More information on how to call taxis, prices, and more can be found on the Visit Florence website.
Florentines eat dinner later
Italians eat dinner quite late compared to other countries, so if you think you’ll show up to a restaurant around 6:30pm to eat, it might not even be open! Expect to eat dinner from 8pm.
If hungry, go for aperitivo
If you find yourself pretty hungry before it’s an acceptable dinner time, find a bar that’s serving aperitivo and have some nibbles. Aperitivo is like the Italian version of happy hour, during which you get a drink and nibbles for a set amount of euros. Some bars just offer a few bits to eat, while others have a decadent buffet. One of my favourite things to do in Florence is have aperitivo al fresco with friends and a glass of wine in hand.
A favourite spot of mine to have aperitivo is Colle Bereto, a posh bar/club with a lovely patio that’s worth waiting to get a seat on.
Summer in Florence is HOT
I personally don’t recommend visiting Florence in the summertime because of the heat, and the hundreds of thousands of tourists in the small city center makes the temps rise even more. If you can withstand mild winter weather, January is the quietest time to visit, as well as the cheapest. I also love March- April and October-November, as the weather is lovely and the crowds aren’t quite as large as in the summer.
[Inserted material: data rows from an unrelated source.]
Lemma createAndWait_keeps id sandboxID owner (t : trace) :
  granted "create" "sessions" id t -> granted "get" "sandboxes" sandboxID t ->
  keeps (createAndWaitForSession cfg id sandboxID owner) t (read_back id).
Proof.
  intros Hc Hg. unfold createAndWaitForSession. apply keeps_step; [split; [by eauto|done]|].
  intros [err|] _ _; [destruct (IsAlreadyExists err); [|by apply keeps_ret]|]; by apply wait_keeps.
Qed.

(** ** The handlers *)

(** The end of a program whose result does not matter. *)
Lemma keeps_done {A} (a : A) (t : trace) : keeps (Ret a) t anything.
Proof. by apply keeps_ret. Qed.

Lemma path_id_keeps raw f v k (t : trace) :
  (forall id, v id = None -> keeps (k id) t anything) -> keeps (path_id raw f v k) t anything.
Proof.
  intros Hk. unfold path_id. cbv zeta. destruct (_ =?s ""); [apply keeps_done|].
  destruct (v _) eqn:Hv; [apply keeps_done|]. by apply Hk.
Qed.

Lemma decode_keeps {A} (d : Decoded A) k (t : trace) :
  (forall a, keeps (k a) t anything) -> keeps (decodeBody d k) t anything.
Proof. intros Hk. destruct d; [apply Hk|apply keeps_done..]. Qed.

Lemma require_safe v r n k (t : trace) :
  (forall t', t ⊆ t' -> granted v r n t' -> keeps k t' anything) ->
  keeps (requireResourceAccess cfg (Some u) v r n k) t anything.
Proof. intros Hk. by apply require_keeps. Qed.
Eat the Florentine cuisine
The biggest faux pax, in my opinion, that people make when visiting Italy is assuming that the BEST things to eat no matter where they go are pizzas and pasta dishes. But each city and region has its own specialities that are the best types of food to try, and is what they do best. In Florence, the specialities include Bistecca all Fiorentina (Florentine Steak), Ribollita (a Tuscan soup), Lampredotto (which is actually INTESTINES! but yummy) and Tuscan-style crostini.
Book your museum visits ahead of time
Many of Florence’s museums and attractions are world-famous, which means that everyone who visits the city wants to experience them. The lines can get STUPIDLY long, especially from May to September, but you can avoid them by booking tickets in advance. You’re given a certain time to go, so you lose flexibility in your itinerary, but could save yourself hours of waiting in line outdoors.
Rick Steves has a really good article breaking down your options for booking your visits ahead of time, including an explanation of the Firenze Card. You can also skip the lines at the Accademia and the Uffizi Gallery by booking tours with The Tour Guy (and they’re a great small business to support in Italy.)
Have cash on hand
Italians aren’t super trusting of credit and debit cards yet, so some shops and restaurants only take cash. I recommend having around €40 on you in case you stop for lunch or to shop and can only pay cash.
If your bank will charge you an arm and a leg to withdraw cash abroad, consider getting the Travelex Money Card to avoid major fees.